- **Exercise**
Give back, word for word, the line that contains "eexists. split; [reflexivity|]." and all lines after it in the material, through the last; please include only these.

------------------------------------------------------------------------

(** From the first entry with the destination on. *)
Lemma any_live_spec l dst es k n :
  (k + n = length es)%nat → StronglySorted Z.le (map fst es) → (∀ e, e ∈ drop k es → dst ≤ e.1) →
  AdjacencyList.any_live l dst (map fst es) (map snd es) (seq k n) =
    Some (existsb (λ e, (e.1 =? dst) && AdjacencyList.live l e) (drop k es)).
Proof.
  revert k. induction n as [|n IH]; intros k Hk Hs Hhi.
  { rewrite drop_ge by lia. done. }
  cbn [seq AdjacencyList.any_live]. destruct (lookup_lt_is_Some_2 es k) as [[d e] Hke]; [lia|].
  rewrite !list_lookup_fmap, Hke. cbn [fmap option_fmap option_map fst snd mbind option_bind].
  rewrite (drop_S es (d, e) k Hke) in Hhi |- *. cbn [existsb].
  pose proof (Hhi (d, e) ltac:(set_solver)) as Hge. simpl in Hge. 
  destruct (Z.eqb_spec d dst) as [->|Hne].
  - rewrite bool_decide_eq_true_2 by done. cbn [negb fst andb]. unfold AdjacencyList.live at 1. cbn [snd]. rewrite Z.eqb_refl. cbn [andb].
    destruct (negb (bool_decide (e ∈ deleted l))); [done|]. cbn [orb]. apply IH; [lia|done|]. set_solver.
  - rewrite bool_decide_eq_false_2 by congruence. cbn [negb fst]. f_equal. symmetry. cbn [orb andb].
    rewrite (proj2 (Z.eqb_neq d dst) Hne). simpl.
    apply not_true_iff_false. intros ((d' & e') & Hin%list_elem_of_In & Hx)%existsb_exists. bool_to_prop. simpl in *. subst d'.
    apply list_elem_of_lookup in Hin as [j Hj]. rewrite lookup_drop in Hj.
    assert (d ≤ dst); [|lia]. apply (StronglySorted_lookup _ _ k (S k + j) d dst Hs); [lia|..]; rewrite list_lookup_fmap.
    + by rewrite Hke.
    + by rewrite Hj.
Qed.

Lemma partition_point_map {A B} (f : A → B) p (l : list A) : partition_point p (map f l) = partition_point (λ x, p (f x)) l.
Proof. induction l as [|x l IH]; simpl; [done|]. by rewrite IH. Qed.

(** The entries of a sorted chunk below, and from, a bound. *)
Lemma partition_dst (p : Z → bool) (es : list entry) i e :
  (∀ a b, a ≤ b → p b = true → p a = true) → StronglySorted Z.le (map fst es) → es !! i = Some e →
  (i < partition_point p (map fst es))%nat ↔ p e.1 = true.
Proof.
  intros Hp Hs Hi. apply (partition_point_sorted p Z.le); [done|done|]. by rewrite list_lookup_fmap, Hi.
Qed.

Definition hits (dst : Z) (D : gset Z) (e : entry) : bool := (e.1 =? dst) && live_in D e.
Definition encode (values : list Z) : RunLengthEncoding := RunLengthEncoding.encode (map zigzag_encode values).
Definition decode (e : RunLengthEncoding) : list Z := map zigzag_decode (RunLengthEncoding.decode e).

End SignedRunLengthEncoding.

Module RunLengthAnalyzer.

(** The loop that counts the runs. *)
Fixpoint count_runs (previous : Z) (values : list Z) (run_count : nat) : nat :=
  match values with
  | [] => run_count
  | v :: values' => count_runs v values' (if v =? previous then run_count else S run_count)
  end.

Definition run_count (values : list Z) : nat :=
  match values with [] => 0%nat | v :: values' => count_runs v values' 1 end.

End RunLengthAnalyzer.

(** ** What runs expand to *)

Definition expand (rs : list Run) : list Z := flat_map (λ r, replicate (Z.to_nat (run_length r)) (value r)) rs.

(** Every run has a value, and consecutive runs have different ones. *)
Definition canonical (rs : list Run) : Prop :=
  Forall (λ r, 0 < run_length r) rs ∧
  ∀ i a b, rs !! i = Some a → rs !! S i = Some b → value a ≠ value b.

Lemma expand_app rs rs' : expand (rs ++ rs') = expand rs ++ expand rs'.
Proof. apply flat_map_app. Qed.

Lemma encode_loop_spec v n values rs :
  0 < n →
  expand (RunLengthEncoding.encode_loop v n values rs) = expand rs ++ replicate (Z.to_nat n) v ++ values ∧
  length (RunLengthEncoding.encode_loop v n values rs) = RunLengthAnalyzer.count_runs v values (S (length rs)).
Proof.
  revert v n rs. induction values as [|x values IH]; intros v n rs Hn; cbn [RunLengthEncoding.encode_loop RunLengthAnalyzer.count_runs].
  - rewrite expand_app, length_app. simpl. rewrite app_nil_r. split; [done|lia].
  - destruct (Z.eqb_spec x v) as [->|Hne].
    + destruct (IH v (n + 1) rs) as [-> ->]; [lia|]. split; [|done]. f_equal.
      replace (Z.to_nat (n + 1)) with (Z.to_nat n + 1)%nat by lia. rewrite replicate_add, <- app_assoc. done.
    + destruct (IH x 1 (rs ++ [mkRun v n])) as [-> ->]; [lia|]. rewrite expand_app, length_app. simpl.
      rewrite app_nil_r, <- app_assoc. split; [done|]. f_equal. lia.
Qed.

Lemma canonical_snoc rs r :
  canonical rs → 0 < run_length r → (∀ a, last rs = Some a → value a ≠ value r) → canonical (rs ++ [r]).
Proof.
  intros [Hp Hd] Hr Hl. split; [apply Forall_app; auto|]. intros i a b Ha Hb.
  assert (S i < length rs ∨ S i = length rs)%nat as [Hlt|Heq].
  { apply lookup_lt_Some in Hb. rewrite length_app in Hb. simpl in Hb. lia. }
  - rewrite lookup_app_l in Ha, Hb by lia. by apply (Hd i).
  - rewrite lookup_app_l in Ha by lia. rewrite lookup_app_r, Heq, Nat.sub_diag in Hb by lia.
    injection Hb as <-. apply Hl. rewrite last_lookup, <- Heq. done.
Qed.

Lemma encode_loop_canonical v n values rs :
  0 < n → canonical rs → (∀ a, last rs = Some a → value a ≠ v) →
  canonical (RunLengthEncoding.encode_loop v n values rs).
Proof.
  revert v n rs. induction values as [|x values IH]; intros v n rs Hn Hc Hl; cbn [RunLengthEncoding.encode_loop].
  - by apply canonical_snoc.
  - destruct (Z.eqb_spec x v) as [->|Hne]; apply IH; try (done || lia).
    + by apply canonical_snoc.
    + intros a. rewrite last_snoc. by intros [= <-].
Qed.

Lemma encode_expand values : expand (runs (RunLengthEncoding.encode values)) = values.
Proof. destruct values as [|v values]; [done|]. exact (proj1 (encode_loop_spec v 1 values [] eq_refl)). Qed.

Lemma encode_canonical values : canonical (runs (RunLengthEncoding.encode values)).
Proof.
  assert (canonical []) as Hnil by (split; [constructor|done]).
  destruct values as [|v values]; [done|]. by apply encode_loop_canonical.
Qed.

Lemma encode_total values : total_count (RunLengthEncoding.encode values) = Z.of_nat (length values).
Proof. by destruct values. Qed.

Lemma usize_small debug x : 0 ≤ x ≤ u64_max → usize_result debug x = Some x.
Proof.
  intros Hx. unfold usize_result. rewrite (proj2 (Z.leb_le _ _)) by lia. rewrite andb_false_r. f_equal.
  apply wrap64_small. unfold is_u64, u64_max in *. lia.
Qed.

Lemma expand_cons_length r rs :
  0 ≤ run_length r → Z.of_nat (length (expand (r :: rs))) = run_length r + Z.of_nat (length (expand rs)).
Proof. intros Hr. simpl. rewrite length_app, length_replicate. lia. Qed.

Lemma sum_lengths_spec debug acc rs :
  Forall (λ r, 0 < run_length r) rs → 0 ≤ acc → acc + Z.of_nat (length (expand rs)) ≤ u64_max →
  RunLengthEncoding.sum_lengths debug acc rs = Some (acc + Z.of_nat (length (expand rs))).
Proof.
  intros Hrs. revert acc. induction Hrs as [|r rs Hr Hrs IH]; intros acc Ha Hs; [simpl; f_equal; lia|].
  rewrite expand_cons_length in * by lia. cbn [RunLengthEncoding.sum_lengths].
  rewrite usize_small by lia. simpl. rewrite IH by lia. f_equal. lia.
Qed.

Lemma get_loop_spec debug index offset rs :
  Forall (λ r, 0 < run_length r) rs → 0 ≤ offset ≤ index → offset + Z.of_nat (length (expand rs)) ≤ u64_max →
  RunLengthEncoding.get_loop debug index offset rs = Some (expand rs !! Z.to_nat (index - offset)).
Proof.
  intros Hrs. revert offset. induction Hrs as [|r rs Hr Hrs IH]; intros offset Ho Hs; [done|].
  rewrite expand_cons_length in Hs by lia. cbn [RunLengthEncoding.get_loop].
  rewrite usize_small by lia. simpl. destruct (Z.ltb_spec index (offset + run_length r)).
  - rewrite lookup_app_l, lookup_replicate_2 by (rewrite ?length_replicate; lia). done.
  - rewrite IH by lia. rewrite lookup_app_r, length_replicate by (rewrite length_replicate; lia). do 2 f_equal. lia.
Qed.

(** ** The iterator *)

(** What an iterator has still to give. *)
Definition remaining (it : RunLengthEncoding.RunLengthIterator) : list Z :=
  drop (Z.to_nat (RunLengthEncoding.within_run it)) (expand (RunLengthEncoding.it_runs it)).

Definition iter_ok (it : RunLengthEncoding.RunLengthIterator) : Prop :=
  0 ≤ RunLengthEncoding.within_run it ∧
  match RunLengthEncoding.it_runs it with
  | r :: _ => RunLengthEncoding.within_run it ≤ run_length r
  | [] => True
  end ∧ Forall (λ r, 0 < run_length r) (RunLengthEncoding.it_runs it).

Lemma next_spec it :
  iter_ok it →
  match remaining it with
  | [] => fst (RunLengthEncoding.next it) = None
  | v :: rest => ∃ it', RunLengthEncoding.next it = (Some v, it') ∧ remaining it' = rest ∧ iter_ok it'
  end.
Proof.
  destruct it as [rs w]. unfold remaining, RunLengthEncoding.next, iter_ok. simpl. intros (Hw & Hhd & Hpos).
  revert w Hw Hhd. induction Hpos as [|r rs Hr Hpos IH]; intros w Hw Hhd.
  { simpl. by rewrite drop_nil. }
  cbn [RunLengthEncoding.next_loop expand flat_map]. fold (expand rs). destruct (Z.ltb_spec w (run_length r)).
  - rewrite drop_app_le, drop_replicate by (rewrite length_replicate; lia).
    replace (Z.to_nat (run_length r) - Z.to_nat w)%nat with (S (Z.to_nat (run_length r - w - 1))) by lia. cbn [replicate app].
    eexists. split; [reflexivity|]. simpl. split; [|split; [lia|]; split; [lia|by constructor]].
    rewrite drop_app_le, drop_replicate by (rewrite length_replicate; lia). do 2 f_equal. lia.
  - rewrite drop_app_ge by (rewrite length_replicate; lia). rewrite length_replicate.
    replace (Z.to_nat w - Z.to_nat (run_length r))%nat with (Z.to_nat 0) by lia. apply IH; [lia|].
    destruct rs; [done|]. inversion Hpos. lia.
Qed.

------------------------------------------------------------------------

- **Output for this exercise**
    eexists. split; [reflexivity|]. simpl. split; [|split; [lia|]; split; [lia|by constructor]].
    rewrite drop_app_le, drop_replicate by (rewrite length_replicate; lia). do 2 f_equal. lia.
  - rewrite drop_app_ge by (rewrite length_replicate; lia). rewrite length_replicate.
    replace (Z.to_nat w - Z.to_nat (run_length r))%nat with (Z.to_nat 0) by lia. apply IH; [lia|].
    destruct rs; [done|]. inversion Hpos. lia.
Qed.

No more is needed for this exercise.